- [Problem requirements]: Find all the lines in the entries below that hold the word "injection" and copy them.

- [Source data]:
(** ** Propagation to the sidecars *)

(** [cmdutil.RunCmd] of docker exec over the manager's socket. *)
Definition execInContainer (containerID : string) (cmd : list string) : M Daemon (string + string) :=
  d ← get;
  r ← RunCmd "docker" (["--host"; "unix://" +:+ DockerSocketPath (cm d); "exec"; containerID] ++ cmd);
  mret (match r.2 with
        | Some e => inl (CmdErr_Error e)
        | None => inr (of_bytes r.1)
        end).

Definition find_container (name : string) (l : list Container) : option Container :=
  snd <$> list_find (λ c, Name c = name) l.

Definition reload_command (payload : bytes) (endpoint : string) : list string :=
  ["sh"; "-c";
   "printf '%s' " +:+ EncodeToString payload +:+ " | base64 -d | curl -s -X POST http://localhost:9099"
   +:+ endpoint +:+ " -H 'Content-Type: application/json' -d @-"].

Definition sidecar_name (name : string) : string := "sbx-" +:+ name +:+ "-proxy".

(** One round of the loop over the running sandboxes. *)
Definition propagateTo (payload : bytes) (endpoint name : string) : M Daemon unit :=
  d ← get;
  containers ← ListContainers (cm d);
  match containers with
  | inl _ => mret ()
  | inr l =>
      match find_container (sidecar_name name) l with
      | Some c =>
          if bool_decide (ID c = "") || negb (Running c) then mret ()
          else execInContainer (ID c) (reload_command payload endpoint);; mret ()
      | None => mret ()
      end
  end.

Definition running_names (d : Daemon) : list string :=
  fst <$> filter (λ kv, sbRunning kv.2 = true) (map_order (sandboxes d)).

Definition propagateToSidecars (payload : bytes) (endpoint : string) : M Daemon unit :=
  d ← get;
  for_each (running_names d) (propagateTo payload endpoint).

Definition propagatePolicyToSidecars : M Daemon unit :=
  d ← get; propagateToSidecars (rules_payload (rules (dPolicy d))) "/policy/reload".

Definition propagateSecretsToSidecars : M Daemon unit :=
  d ← get; propagateToSidecars (secrets_payload (secrets (dSecrets d))) "/secrets/reload".

(** ** Runtime life cycle *)

Definition handleHealth : M Daemon Reply :=
  mret (writeJSON 200 (JObj [("api_version", JStr "0.1.0"); ("status", JStr "healthy");
                             ("version", JStr "0.1.0")])).

Definition handleInfo : M Daemon Reply :=
  d ← get;
  mret (writeJSON 200
    (JObj [("ca_cert_path", JStr (certPath (ca d)));
           ("docker_socket", JStr (DockerSocketPath (cm d)));
           ("proxy_sidecar_image", JStr (ProxySidecarImage (cfg d)));
           ("socket_path", JStr (dSocketPath d));
           ("version", JStr "0.1.0")])).

(** The sandbox of a request, at two readings of the clock. *)
Definition new_sandbox (req : CreateSpec) (t1 t2 : Z) : SandboxState :=
  let agent := if decide (AgentName req = "") then "shell" else AgentName req in
  mkSandboxState (RuntimeName req +:+ "-" +:+ Sprintf_d t1) (RuntimeName req)
    agent (SpecImage req) (WorkspaceDir req) "" false "pending-sidecar" t2 ∅ (SpecSecrets req).

Definition handleCreateRuntime (body : bytes) : M Daemon Reply :=
  match decode_request "CreateRuntimeRequest" zero_spec dec_create_request body with
  | inl e => mret (writeError 400 ("invalid JSON: " +:+ e))
  | inr req =>
      if decide (RuntimeName req = "") then mret (writeError 400 "spec.RuntimeName is required")
      else if decide (WorkspaceDir req = "") then mret (writeError 400 "spec.WorkspaceDir is required")
      else
        d ← get;
        match sandboxes d !! RuntimeName req with
        | Some _ => mret (writeError 409 ("sandbox already exists: " +:+ RuntimeName req))
        | None =>
            t1 ← call TimeNow;
            t2 ← call TimeNow;
            let st := new_sandbox req t1 t2 in
            modify (set_sandboxes (insert (sbName st) st));;
            saveState;;
            mret (writeJSON 201 (sandbox_json st))
        end
  end.

(** What the engine's answer makes of a sandbox. *)
Definition refreshed (r : string + Container) (s : SandboxState) : SandboxState :=
  match r with
  | inl _ => with_container "" false (sbProxyAddr s) s
  | inr c => with_container (sbContainerID s) (Running c) (sbProxyAddr s) s
  end.

(** The loop of [handleListRuntimes]: each container's status is refreshed. *)
Fixpoint refresh (l : list (string * SandboxState)) : M Daemon (list SandboxState) :=
  match l with
  | [] => mret []
  | (name, s) :: l' =>
      d ← get;
      s' ← (if decide (sbContainerID s = "") then mret s
            else
              c ← InspectContainer (cm d) (sbContainerID s);
              modify (set_sandboxes (insert name (refreshed c s)));;
              mret (refreshed c s));
      rest ← refresh l';
      mret (s' :: rest)
  end.

Definition handleListRuntimes : M Daemon Reply :=
  d ← get;
  states ← refresh (map_order (sandboxes d));
  mret (writeJSON 200 (JArr (sandbox_json <$> states))).

Definition not_found (name : string) : Reply := writeError 404 ("sandbox not found: " +:+ name).
Definition name_required : Reply := writeError 400 "name is required".

Definition handleGetRuntime (name : string) : M Daemon Reply :=
  if decide (name = "") then mret name_required
  else
    d ← get;
    mret (match sandboxes d !! name with
          | None => not_found name
          | Some s => writeJSON 200 (sandbox_json s)
          end).

(** Remove the first container of that name, if the engine lists one. *)
Definition remove_by_name (name : string) : M Daemon unit :=
  d ← get;
  containers ← ListContainers (cm d);
  match containers with
  | inl _ => mret ()
  | inr l =>
      match find_container name l with
      | Some c => RemoveContainer (cm d) (ID c);; mret ()
      | None => mret ()
      end
  end.

(** The container that a deleted sandbox ran in. *)
Definition remove_sandbox (d : Daemon) (name : string) (s : SandboxState) : M Daemon unit :=
  if decide (sbContainerID s = "") then remove_by_name ("sbx-" +:+ name)
  else
    c ← InspectContainer (cm d) (sbContainerID s);
    match c with
    | inl _ => mret ()
    | inr _ => RemoveContainer (cm d) (sbContainerID s);; mret ()
    end.

Definition handleDeleteRuntime (name : string) : M Daemon Reply :=
  if decide (name = "") then mret name_required
  else
    d ← get;
    match sandboxes d !! name with
    | None => mret (not_found name)
    | Some s =>
        modify (set_sandboxes (delete name));;
        remove_sandbox d name s;;
        remove_by_name ("sbx-" +:+ (name +:+ "-proxy"));;
        saveState;;
        mret (writeHeader 204)
    end.

(** *** Starting *)

(** The secrets of the configuration that are passed on: name and sentinel. *)
Definition sentinel_env (c : ContainerConfig) : list string :=
  match cfgSecrets c with
  | None => []
  | Some sm =>
      (λ s, EnvName s +:+ "=" +:+ Sentinel s)
        <$> filter (λ s, EnvName s ≠ "" ∧ Sentinel s ≠ "") (secrets sm)
  end.

Definition sandbox_env (c : ContainerConfig) : list string :=
  let proxyPort := if decide (cfgProxyPort c = "") then "3128" else cfgProxyPort c in
  let proxyAddr := cfgName c +:+ "-proxy" +:+ ":" +:+ proxyPort in
  ["WORKSPACE_DIR=" +:+ cfgWorkspace c;
   "no_proxy=localhost,127.0.0.1,::1"; "NO_PROXY=localhost,127.0.0.1,::1";
   "http_proxy=http://" +:+ proxyAddr; "HTTP_PROXY=http://" +:+ proxyAddr;
   "https_proxy=http://" +:+ proxyAddr; "HTTPS_PROXY=http://" +:+ proxyAddr;
   "SSH_AUTH_SOCK=/run/ssh-agent.sock"]
  ++ (if decide (cfgTimezone c = "") then [] else ["TZ=" +:+ cfgTimezone c])
  ++ (match cfgCA c with
      | Some m => ["PROXY_CA_CERT_B64=" +:+ EncodeToString (caCertPEM m)]
      | None => []
      end)
  ++ sentinel_env c.

Definition sandbox_args : list string :=
  ["sh"; "-c"; "trap 'kill -TERM -- -1; wait' TERM; sleep infinity & wait"].

Definition createAndStartContainer (c : ContainerConfig) : M Daemon (string + string) :=
  d ← get;
  container ←[String.append "create sandbox container: "]
    CreateContainer (cm d) (cfgImage c) sandbox_args (sandbox_env c) (cfgName c);
  _ ←[String.append "start sandbox container: "] StartContainer (cm d) (ID container);
  mret (inr (ID container)).

Definition default_image (agent : string) : string :=
  if decide (agent = "") then "docker/sandbox-templates:shell-docker"
  else "docker/sandbox-templates:" +:+ agent +:+ "-docker".

Definition start_image (s : SandboxState) : string :=
  if decide (sbImage s = "") then default_image (sbAgentName s) else sbImage s.

Definition start_config (d : Daemon) (name : string) (s : SandboxState) : ContainerConfig :=
  mkContainerConfig name (start_image s) (sbWorkspace s) "3128" (ProxySidecarImage (cfg d))
    (ProxySidecarBin (cfg d)) (Some (ca d)) (Some (dSecrets d)) (dPolicy d) "UTC" (sbLabels s).
(** A new daemon is what [loadState] makes of one without sandboxes, and what
    was written before that are its policy and its CA; a CA that was handed
    over is not written. *)
Lemma NewDaemon_loads {S} c (s : S) tr d s' tr' :
  NewDaemon c s tr = (inr d, s', tr') →
  ∃ new, Forall (writes_in (startup_files d)) new ∧
    d = state_after loadState (set_sandboxes (λ _, ∅) d) (tr ++ new) ∧
    dSocketPath d = SocketPath c ∧ ProxySidecarImage (cfg d) = ProxySidecarImage c.
Proof.
  unfold NewDaemon. rewrite bind_run, call_run. cbv zeta.
  set (c1 := with_dirs _ c). rewrite bind_run, call_run. destruct (answer _ (MkdirAll _ _)); [done|].
  rewrite try_run. set (t0 := (tr ++ _) ++ _).
  set (open_ca := (match ConfigCA c1 with Some m => mret (inr m)
                   | None => NewCACertManager (CACertDir c1) end) : M S (string + CACertManager)).
  destruct (open_ca s t0) as [[[e|m] s1] t1] eqn:Hca; [done|]. unfold open_ca in Hca.
  assert (∃ n1, t1 = t0 ++ n1 ∧ Forall (writes_in [certPath m; keyPath m]) n1) as (n1 & -> & H1').
  { destruct (ConfigCA c1); [|by eapply NewCACertManager_writes].
    rewrite ret_run in Hca. injection Hca as <- _ <-. exists []. by rewrite (right_id_L [] (++)). }
  rewrite try_run. destruct (NewEngine _ s1 _) as [[[e|pol] s2] t2] eqn:Hpol; [done|].
  apply NewEngine_writes in Hpol as (n2 & -> & H2'). rewrite bind_run.
  destruct (detectDockerSocket _ s2 _) as [[sock s3] t3] eqn:Hsock. rewrite bind_run.
  destruct (quiet_run (startup_files d) _ _ _ _ _ _ (quiet_detect (DockerSocket c1)) Hsock)
    as (_ & n3 & -> & H3').
  unfold with_loaded. set (d0 := mkDaemon _ _ _ _ _ _ _ _ _).
  set (t3 := _ ++ n3). pose proof (loadState_sets d0 t3) as Hd. unfold state_after in Hd.
  destruct (loadState d0 t3) as [[u d1] t4] eqn:Hload. rewrite ret_run. intros [= -> _ _].
  cbv zeta in Hd. cbn [fst snd] in Hd.
  assert (startup_files d = [policyPath pol; certPath m; keyPath m]) as Hfiles by (by rewrite Hd).
  assert (set_sandboxes (λ _, ∅) d = d0) as -> by (by rewrite Hd).
  exists ([UserHomeDir; MkdirAll (StateDir c1) 448] ++ n1 ++ n2 ++ n3).
  replace (tr ++ _) with t3 by (unfold t3, t0; by rewrite <- !(assoc_L (++))).
  split_and!; [|unfold state_after; by rewrite Hload|by rewrite Hd..].
  rewrite Hfiles in *. rewrite !Forall_app. split_and!; [by repeat constructor| | |done].
  - eapply writes_mono; [|exact H1']. set_solver.
  - eapply writes_mono; [|exact H2']. set_solver.
Qed.

(** *** Sessions *)

Lemma StartDaemon_state d tr :
  ∃ path up, state_after StartDaemon d tr = set_server path up d.
Proof.
  unfold state_after, StartDaemon. rewrite bind_run, get_run, bind_run.
  destruct (decide (dSocketPath d = "")); cbn [dSocketPath];
    [rewrite bind_run, call_run|]; rewrite ret_run, bind_run, modify_run, bind_run, call_run;
    (destruct (answer _ (MkdirAll _ _)); [by eexists _, _|]);
    rewrite bind_run, call_run, bind_run, call_run;
    (destruct (answer _ (ListenUnix _)); [by eexists _, _|]);
    rewrite bind_run, call_run; by eexists _, _.
Qed.

(** A session that ends well: the daemon after it is the one that stopped, and
    saving it was the last write. *)
Lemma session_stops reqs d tr d' tr' :
  session reqs d tr = (None, d', tr') →
  last_write (state_path d') tr' = Some (marshal_indent (sandboxes_json (sandboxes d'))) ∧
  (reqs = [] → ∃ path up, d' = set_server path up d).
Proof.
  unfold session. rewrite bind_run. destruct (StartDaemon_state d tr) as (path & up & Hd).
  unfold state_after in Hd. destruct (StartDaemon d tr) as [[[e|] d1] t1]; [done|].
  cbn in Hd. subst d1. rewrite bind_run.
  destruct (serve_all reqs _ t1) as [[u d2] t2] eqn:Hserve. rewrite then_ret_run.
  unfold state_after, trace_after. rewrite StopDaemon_run. cbv zeta. cbn [fst snd].
  intros [= <- <-]. split.
  - case_decide; [by rewrite last_write_app; unfold last_write; cbn; rewrite decide_True|].
    rewrite !last_write_app. unfold last_write. cbn. by rewrite decide_True.
  - intros ->. cbn in Hserve. injection Hserve as _ <- _. by eexists _, _.
Qed.

(** The end of a run that succeeds. *)
Lemma run_inv {S} args reqs (s : S) tr d s' tr' :
  run args reqs s tr = (inr d, s', tr') →
  ∃ f home bin d0 t1, parse_args args = inr f ∧
    NewDaemon (main_config home bin f) s ((tr ++ [UserHomeDir]) ++ [Getenv "PROXY_SIDECAR_BIN"])
    = (inr d0, s', t1) ∧
    session reqs d0 t1 = (None, d, tr').
Proof.
  unfold run. destruct (parse_args args) as [e|f]; [done|].
  rewrite try_run, call_run. destruct (answer tr UserHomeDir) as [e|home]; [done|].
  rewrite bind_run, call_run, try_run.
  destruct (NewDaemon _ s _) as [[[e|d0] s1] t1] eqn:Hnew; [done|].
  unfold session_of. destruct (session reqs d0 t1) as [[[e|] d1] t2] eqn:Hs; [done|].
  intros [= <- <- <-]. by eexists f, home, _, d0, t1.
Qed.

Lemma writes_apart path ps tr :
  path ∉ ps → Forall (writes_in ps) tr →
  Forall (λ e, ∀ data perm, e ≠ WriteFile path data perm) tr.
Proof.
  intros Hp Hps. eapply Forall_impl; [exact Hps|]. intros e He data perm ->. by apply Hp.
Qed.

(** C16. Restarting the process keeps the sandboxes: whatever requests the first
    one has served until it was told to stop, one that is started again on the
    same state directory has exactly its sandboxes, as long as the last write of
    the state file succeeded, nothing else wrote it and the policy and the CA
    live in other files. *)
Theorem restart_keeps_sandboxes `{!FilesKept, !TimeFormatOk} args args' reqs tr d tr1 new d' tr2
    (Hfirst : run args reqs () tr = (inr d, (), tr1))
    (Hsecond : run args' [] () (tr1 ++ new) = (inr d', (), tr2))
    (Hwrite : write_ok (state_path d) tr1)
    (Hnew : Forall (λ e, ∀ data perm, e ≠ WriteFile (state_path d) data perm) new)
    (Hdir : stateDir d' = stateDir d) (Hapart : state_path d' ∉ startup_files d')
    (Htexts : state_text_ok (sandboxes d)) :
  sandboxes d' = sandboxes d.
Proof.
  apply run_inv in Hfirst as (_ & _ & _ & d1 & t & _ & _ & Hfirst).
  apply session_stops in Hfirst as [Hsaved _].
  apply run_inv in Hsecond as (f & home & bin & d0 & t1 & _ & Hload & Hsecond).
  apply session_stops in Hsecond as [_ Hd]. destruct (Hd eq_refl) as (path & up & ->).
  apply NewDaemon_loads in Hload as (n & Hn & Hd0 & _).
  assert (state_path d0 = state_path d) as Hpath by (unfold state_path; by rewrite <- Hdir).
  change (sandboxes (set_server path up d0)) with (sandboxes d0). rewrite Hd0.
  assert (last_write (state_path d) n = None) as Hn0.
  { apply last_write_none, (writes_apart _ (startup_files d0)); [|done]. by rewrite <- Hpath. }
  assert (last_write (state_path d) new = None) as Hnew0 by by apply last_write_none.
  rewrite (loadState_read (set_sandboxes (λ _, ∅) d0) _ (state_path d) (sandboxes d) Hpath Htexts);
    [done| |].
  - rewrite <- !(assoc_L (++)). apply write_ok_app; [|done].
    by rewrite !last_write_app, Hn0, Hnew0.
  - by rewrite !last_write_app, Hn0, Hnew0.
Qed.

(** The flag [-proxy-sidecar-image] has no effect: the configuration names a
    built-in image. *)
Theorem sidecar_image_ignored {S} args args' reqs f image (s : S) tr
    (Hf : parse_args args = inr f)
    (Hf' : parse_args args' = inr (mkRunFlags (runSocket f) (runDockerSocket f) (runStateDir f)
             (runPolicyDir f) (runCaDir f) image)) :
  run args' reqs s tr = run args reqs s tr.
Proof. unfold run. by rewrite Hf, Hf'. Qed.
End Restart.
(** C21. A sandbox that was started and stopped cannot be started again, as long
    as the engine refuses a second container of the same name: starting always
    creates a container, the stopped one is still there, and the request ends
    in 500 without a change of any sandbox.  (The container is only removed
    with the sandbox.) *)
Theorem restart_refused `{!NamesUnique} name d tr (Hname : name ≠ "")
    (Hstarted : status (result (handleStartRuntime name) d tr) = 200%Z) :
  let d1 := state_after (handleStartRuntime name) d tr in
  let t1 := trace_after (handleStartRuntime name) d tr in
  let d2 := state_after (handleStopRuntime name) d1 t1 in
  let t2 := trace_after (handleStopRuntime name) d1 t1 in
  (∃ s, sandboxes d2 !! name = Some s ∧ sbRunning s = false) ∧
  status (result (handleStartRuntime name) d2 t2) = 500%Z ∧
  sandboxes (state_after (handleStartRuntime name) d2 t2) = sandboxes d2.
Proof.
  intros d1 t1 d2 t2.
  destruct (start_ok_inv name d tr Hname Hstarted) as [Hheld (s & Hs)].
  fold t1 in Hheld. fold d1 in Hs.
  destruct (stop_run name s d1 t1 Hname Hs) as (new & Hnew & Hstop).
  set (s' := with_container (sbContainerID s) false (sbProxyAddr s) s) in Hstop.
  assert (d2 = set_sandboxes (insert name s') d1) as Hd2 by (unfold d2, state_after; by rewrite Hstop).
  assert (t2 = t1 ++ new) as Ht2 by (unfold t2, trace_after; by rewrite Hstop).
  assert (sandboxes d2 !! name = Some s') as Hs' by (rewrite Hd2; apply lookup_insert_eq).
  split; [by exists s'|]. apply (start_held name s'); try done. rewrite Ht2. by apply held_app.
Qed.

- [Expected output]:
    rewrite ret_run in Hca. injection Hca as <- _ <-. exists []. by rewrite (right_id_L [] (++)). }
  - intros ->. cbn in Hserve. injection Hserve as _ <- _. by eexists _, _.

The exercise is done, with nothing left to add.